In one example, the microfluidic discontinuity feature can include
a microfluidic cavity, such as that depicted schematically by
example in FIGS. 1, 2, 7, and 8. In another example, the
microfluidic discontinuity feature can include a microfluidic weir,
such as that depicted by example in FIG. 3. In yet another example,
the microfluidic discontinuity feature can include microfluidic
baleen, such as that depicted schematically by example in FIG. 4.
In some examples, the microfluidic discontinuity feature can
include a combination of discontinuity features. The microfluidic
discontinuity feature can be used to retain the dry
reagent-containing polymer in the microfluidic-retaining
region.
[0032] In some examples, as depicted in FIGS. 5 and 7 in
particular, the microfluidic-retaining region 130 can be associated
with a filtering element 140. The filtering element can be
positioned downstream from the microfluidic-retaining region and
can have an average opening that can permit air, release fluid,
sample fluid, and released reagent in the presence of a loading
fluid to flow there through while prohibiting the dry
reagent-containing polymer particles 200 from flowing therethrough.
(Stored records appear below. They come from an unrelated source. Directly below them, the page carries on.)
(** Nothing else destroys, and nothing else is known of the answers. *)
Ltac each_quiet := apply does_each; intros ? _.

Lemma does_elsewhere R dev mp : lasting R -> does R (assertDeviceNotMountedElsewhere M EvalSymlinks range dev mp) (fun _ => R).
Proof. intros HR. unfold assertDeviceNotMountedElsewhere, mountedPaths, assertNoDeclaredMount, partitionPaths, lsblk, scan. quiet. Qed.
Lemma does_ignore {A} R (m : op A) : does R m (fun _ => R) -> lasting R -> does R (ignore_errors m) (fun _ => R).
Proof.
  intros Hm HR h Hh. destruct (Hm h Hh) as [He _]. unfold ignore_errors. split; [done|]. by eapply lasting_extends.
Qed.
Lemma does_unmount R dev : lasting R -> does R (unmountDeviceAndChildren M dev) (fun _ => R).
Proof.
  intros HR. unfold unmountDeviceAndChildren, mountedPaths, DiskGuards.assertNotSystemDisk, lsblk. quiet.
  each_quiet. unfold unmount_one, drop_units, umount. quiet.
Qed.
Lemma does_persist R : lasting R -> does R (persistConfig M) (fun _ => R).
Proof. intros HR. unfold persistConfig. quiet. Qed.
Lemma md_path_plain i : In i (List.seq 0 128) -> trim_space (md_path i) = md_path i.
Proof.
  assert (forallb (fun i => String.eqb (trim_space (md_path i)) (md_path i)) (List.seq 0 128) = true) as H by (vm_compute; reflexivity).
  rewrite forallb_forall in H. intros Hi. by apply String.eqb_eq, H.
Qed.
(** The path of the new array has no white space around it. *)
Lemma does_mdraid_Create R name level devs : lasting R ->
  does R (mdraid_Create M name level devs) (fun md h => R h /\ trim_space md = md).
Proof.
  intros HR. unfold mdraid_Create. eapply does_then; [by apply does_guard|]. intros [].
  destruct (NormalizeLevel level) as [[lvl n]|]; [|apply does_fail]. eapply does_then; [by apply does_guard|]. intros [].
  eapply (does_bind _ _ _ _ (fun md h => R h /\ trim_space md = md)).
  { unfold md_device, NextAvailableDevice. destruct (String.eqb name "").
    - eapply (does_bind _ _ _ _ (fun i h => R h /\ forall i', i = Some i' -> In i' (List.seq 0 128))).
      + intros h Hh. split; [apply ext_refl|]. split; [done|]. intros i Hi. by apply find_some in Hi as [Hi _].
      + intros [i|]; [|apply does_fail]. apply does_ret. intros h [Hh Hi]. split; [done|]. by apply md_path_plain, Hi.
    - eapply (does_bind _ _ _ _ (fun _ h => R h /\ re_match safeMDDeviceRE _ = true)).
      + apply does_guard. intros Hc h Hh. split; [done|]. by apply negb_false_iff in Hc.
      + intros []. apply does_ret. intros h [Hh Hm]. split; [done|]. apply trim_space_plain. by eapply regex_bytes. }
  intros md. set (R' := fun h => R h /\ trim_space md = md).
  assert (HR' : lasting R') by (intros h l [H ?]; split; [by apply HR|done]). change (fun h => R h /\ trim_space md = md) with R'.
  unfold ensureModules, ensureDeviceNode, persistConfig. quiet.
Qed.
Lemma does_pool R req backend : lasting R -> does R (createOnePool M req backend) (fun _ => R).
Proof. intros HR. unfold createOnePool. quiet. Qed.
Lemma does_pools R volume mp subs fallback : lasting R -> does R (createPoolsForSubfolders M volume mp subs fallback) (fun _ => R).
Proof.
  intros HR. unfold createPoolsForSubfolders. destruct subs as [l|]; [|eapply does_then; [by apply does_pool|intros r; quiet]].
  generalize (@nil string). induction l as [|sub l IH]; intros seen; cbn [pools_for]; [quiet|].
  destruct (subfolderPoolSpec sub volume mp) as [[req backend]|]; [|apply IH]. destruct (contains _ _); [apply IH|].
  eapply does_then; [by apply does_pool|]. intros r. eapply does_then; [apply IH|intros rest; quiet].
Qed.
Lemma does_find R disk preferred : lasting R -> does R (findExistingFilesystem M disk preferred) (fun _ => R).
Proof.
  intros HR. assert (Hf : forall l seen, does R (first_fs M seen l) (fun _ => R)).
  { induction l as [|dev l IH]; intros seen; cbn [first_fs]; [quiet|]. destruct (_ || _); [apply IH|].
    eapply does_then; [apply does_sh; [done|intros; by apply harmless]|]. intros r. destruct (_ || _); [apply IH|quiet]. }
  unfold findExistingFilesystem, lsblk. quiet. apply Hf.
Qed.
Lemma does_install R r device fs : lasting R -> does R (install_units M r device fs) (fun _ => R).
Proof. intros HR. unfold install_units. quiet. Qed.
Lemma does_mountpoint R mp : lasting R -> does R (isMountpoint M mp) (fun _ => R).
Proof. intros HR. unfold isMountpoint. quiet. Qed.
Lemma does_folders R mp subs : lasting R -> forall made, does R (make_folders M mp made subs) (fun _ => R).
Proof.
  intros HR. induction subs as [|raw subs IH]; intros made; cbn [make_folders]; [quiet|].
  destruct (allowedSubfolder raw) as [sub|]; [|apply IH]. destruct (_ || _); [apply IH|]. destruct (negb _); [apply IH|].
  eapply does_then; [by apply does_quiet|]. intros ok. apply IH.
Qed.
Lemma does_register R r made : lasting R -> does R (register_target M backup_store r made) (fun _ => R).
Proof. intros HR. unfold register_target, MkdirAll. quiet. Qed.

(** A disk that is formatted or mounted: all after [prepare] is harmless. *)
Lemma does_execute R r : lasting R -> does R (prepare M EvalSymlinks range r) (fun _ => R) ->
  does R (executeInitHostDisk M EvalSymlinks range backup_store r) (fun _ => R).
Proof.
  intros HR Hp. unfold executeInitHostDisk, MkdirAll. eapply does_then; [exact Hp|]. intros [target fs].
  quiet; first [by apply does_mountpoint|by apply does_install|by apply does_folders|by apply does_register|by apply does_pools].
Qed.
End Quiet.

(** ** The handlers *)

(** What destroying [d] stands for: the disk that was asked about, or the first
    partition its new table has. *)
Definition target_of (d0 d : string) : Prop := d0 = trim_space d \/ d = Clean d0 \/ d = Clean (partition_of (Clean d0)).
Definition guarded (auto : bool) (h : history) (a : act) : Prop := forall d, hits a = Some d ->
  exists d0, target_of d0 d /\ (free d0 h \/ (auto = true /\ not_system d0 h)).

Lemma guarded_harmless auto h a : hits a = None -> guarded auto h a.
Proof. intros H d Hd. congruence. Qed.
Hint Resolve guarded_harmless : core.

Lemma free_guards auto d0 argv d : hits (Run argv) = Some d -> target_of d0 d -> forall h, free d0 h -> guarded auto h (Run argv).
Proof. intros Hh Ht h Hf d' Hd'. exists d0. split; [congruence|by left]. Qed.

Lemma target_safe d0 : trim_space d0 = d0 -> target_of d0 d0.
Proof. intros H. by left. Qed.

(** Wiping and formatting a disk that was found free. *)
Lemma does_format auto R disk fsname : lasting R -> trim_space disk = disk ->
  does (guarded auto) R (format_disk M EvalSymlinks range disk fsname) (fun _ => R).
Proof.
  intros HR Ht. unfold format_disk. eapply does_bind; [by apply (does_notmounted _ (guarded_harmless auto))|]. intros [].
  set (R' := fun h => R h /\ free disk h). assert (HR' : lasting R') by (by apply lasting_and).
  assert (Hg : forall argv d, hits (Run argv) = Some d -> target_of disk d -> forall h, R' h -> guarded auto h (Run argv)).
  { intros argv d Hh Hd h [_ Hf]. by eapply free_guards. }
  assert (Hc : forall d, d = Clean disk \/ d = Clean (partition_of (Clean disk)) -> target_of disk d) by (intros d [->| ->]; unfold target_of; auto).
  apply (does_weaken _ _ R' _ _ (fun _ => R')); [|done|by intros a h [H _]].
  eapply does_then; [apply does_run_or; [done|]; eapply Hg; [reflexivity|by apply target_safe]|]. intros _.
  eapply (does_bind _ _ _ _ (fun target h => R' h /\ target_of disk target)).
  { unfold partitioned, new_table. destruct (has_prefix _ _); [apply does_ret; intros h Hh; split; [done|apply Hc; by left]|].
    eapply does_then; [by apply does_guard|]. intros []. eapply does_then.
    { destruct (m_lookpath M "sgdisk").
      - eapply does_then; [apply does_run_; [done|]; eapply Hg; [reflexivity|apply Hc; by left]|]. intros _.
        eapply does_then; [apply does_run_or; [done|]; eapply Hg; [reflexivity|apply Hc; by left]|]. intros _. by apply does_ret.
      - eapply does_then; [apply does_run_or; [done|]; eapply Hg; [reflexivity|apply Hc; by left]|]. intros _. by apply does_ret. }
    intros []. eapply does_then; [apply does_run_; [done|intros; by apply guarded_harmless]|]. intros [].
    eapply does_then; [apply does_ask|]. intros gone. eapply does_then; [by apply does_guard|]. intros [].
    eapply does_then; [apply does_ask|]. intros there. apply does_ret. intros h Hh. split; [done|]. apply Hc. destruct there; auto. }
  intros target. destruct (filesystemByID fsname) as [fs|] eqn:Hfs; [|apply does_fail].
  assert (Hbin : contains destroyers (fs_Bin fs) = true).
  { unfold filesystemByID in Hfs. apply find_some in Hfs as [Hin _]. cbn in Hin.
    destruct Hin as [<-|[<-|[<-|[<-|[]]]]]; reflexivity. }
  eapply (does_bind _ _ _ _ (fun _ h => R' h /\ target_of disk target)); [by apply does_guard|]. intros [].
  eapply does_bind; [apply (does_run_or _ _ (fun h => R' h /\ target_of disk target))|].
  - intros h l [H1 H2]. split; [by apply HR'|done].
  - intros h [Hh Htg]. apply (Hg _ target); [|done..]. unfold mkfs, hits. by rewrite Hbin.
  - intros ?. apply does_ret. by intros h [Hh _].
Qed.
The filtering element can be operable to prevent migration of the
dry reagent-containing polymer particles after loading but before
releasing reagent 202 therefrom. Accordingly, the filtering element
can have an average opening that can be smaller than an average
particle size of the dry reagent-containing polymer particles but
larger than the average particle size of the reagent. In some
examples, the filtering element can have an average opening ranging
from 5 .mu.m to 70 .mu.m, from 5 .mu.m to 7 .mu.m, from 12 .mu.m to
15 .mu.m, from 50 .mu.m to 70 .mu.m, from 10 .mu.m to 50 .mu.m, or
from 15 .mu.m to 65 .mu.m. The filtering element can include
pillar, pillar array, chevron filter, porous membrane, or a
combination thereof. In one example, the filtering element can
include a porous membrane.
[0033] In yet other examples, the microfluidic-retaining region 130
can be in the form of a chemical coating, shown at 130(a) in FIG. 6
that can have an affinity to the degradable polymer 210 or a
functional group attached to the degradable polymer of the dry
reagent-containing polymer particles 200. For example, the chemical
coating can include streptavidin and the degradable polymer can
include biotin. In another example, the degradable polymer can
include streptavidin and the degradable polymer can include avidin.
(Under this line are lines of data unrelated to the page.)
(** C10 — Out-of-bounds forward behaviour. [step] tests the candidate cell
    through array indexing alone. On the top row facing north the candidate
    row is -1: the wall test reads the cell of the bottom row in the same
    column, and when that cell is not a wall the stored position becomes
    [(-1, c)]. On the left column facing west the candidate column is -1: the
    test reads the last column of the same row and the position can become
    [(r, -1)]. A candidate whose row is at least the height or whose column
    is at least the width makes [step] raise IndexError, with nothing
    changed. *)
Theorem forward_out_of_bounds (e : env) :
  wf_maps e ->
  (forall c, agent_pos e = (0, c) -> agent_dir e = 1 -> in_bounds e 0 c = true ->
     exists cell,
       candidate e = Some (-1, c) /\
       getitem (true_map e) (-1) c = Some cell /\
       getitem (true_map e) (height e - 1) c = Some cell /\
       if cell =? WALL then step_reports 0 e true (0, c)
       else step_reports 0 e false (-1, c)) /\
  (forall r, agent_pos e = (r, 0) -> agent_dir e = 2 -> in_bounds e r 0 = true ->
     exists cell,
       candidate e = Some (r, -1) /\
       getitem (true_map e) r (-1) = Some cell /\
       getitem (true_map e) r (width e - 1) = Some cell /\
       if cell =? WALL then step_reports 0 e true (r, 0)
       else step_reports 0 e false (r, -1)) /\
  (forall r c, candidate e = Some (r, c) -> height e <= r \/ width e <= c ->
     step 0 e = Raise IndexError e).
Proof.
  intros Hwf. pose proof Hwf as [Htm _]. split_and!.
  - intros c Hpos Hdir [Hr Hc]%in_bounds_spec.
    assert (candidate e = Some (-1, c)) as Hcand.
    { unfold candidate. rewrite Hdir, Hpos. simpl. do 2 f_equal. lia. }
    destruct (rect_getitem _ _ (true_map e) (height e - 1) c Htm) as [cell Hcell];
      [lia|lia|].
    assert (getitem (true_map e) (-1) c = Some cell) as Hwrap.
    { by rewrite (getitem_wrap_row _ _ _ _ Htm) by lia. }
    exists cell. split_and!; try done.
    pose proof (move_forward e (-1, c) cell Hcand Hwrap) as Hmove.
    assert (0 < height e /\ 0 < width e) as Hdims by lia.
    destruct (cell =? WALL).
    + rewrite <- Hpos. by apply step_reports_intro.
    + by apply (step_reports_intro 0 e false (set_agent_pos (-1, c) e)).
  - intros r Hpos Hdir [Hr Hc]%in_bounds_spec.
    assert (candidate e = Some (r, -1)) as Hcand.
    { unfold candidate. rewrite Hdir, Hpos. simpl. do 2 f_equal. lia. }
    destruct (rect_getitem _ _ (true_map e) r (width e - 1) Htm) as [cell Hcell];
      [lia|lia|].
    assert (getitem (true_map e) r (-1) = Some cell) as Hwrap.
    { by rewrite (getitem_wrap_col _ _ _ _ Htm) by lia. }
    exists cell. split_and!; try done.
    pose proof (move_forward e (r, -1) cell Hcand Hwrap) as Hmove.
    assert (0 < height e /\ 0 < width e) as Hdims by lia.
    destruct (cell =? WALL).
    + rewrite <- Hpos. by apply step_reports_intro.
    + by apply (step_reports_intro 0 e false (set_agent_pos (r, -1) e)).
  - intros r c Hcand Hout.
    pose proof (getitem_above _ _ _ r c Htm Hout) as Hnone.
    rewrite step_unfold. by rewrite (move_forward_raises e (r, c) Hcand Hnone).
Qed.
Streptavidin forms a non-covalent bond with biotin and avidin. In
yet another example, degradable polymer can include alkyne
functionalized polylactic acid, and chemical coating can include
azide functionalized polylactic acid. These functionalized groups
undergo copper(I)-catalyzed azide-alkyne cycloaddition, forming a
covalent bond. The chemical coating in some examples can be bound
to a microfluidic channel wall surface of the
microfluidic-retaining region as depicted in FIG. 6. In another
example, the chemical coating can be bound to a microfluidic
discontinuity feature such as a wall of a microfluidic cavity, a
wall of a microfluidic weir, an exterior surface of the baleen or a
wall of a microfluidic post, a filtering element, or any
combinations thereof.
[0034] In some examples, the microfluidic device 100 can include a
series of microfluidic cavities, such as that shown schematically
by example in FIG. 8. The series of microfluidic cavities (130(a),
130(b), and 130(c) can be individually loaded with dry
reagent-containing polymer particles. The microfluidic cavities can
be loaded with the same dry reagent-containing polymer particles
200 or with multiple different types of dry reagent-containing
polymer particles. For example, the microfluidic cavities can be
loaded with the dry reagent-containing polymer particle, a second
dry reagent-containing polymer particle 300, and a third dry
reagent-containing polymer particle 400. Loading the microfluidic
cavities with different types of dry reagent-containing polymer
particles can permit a multi-step reaction.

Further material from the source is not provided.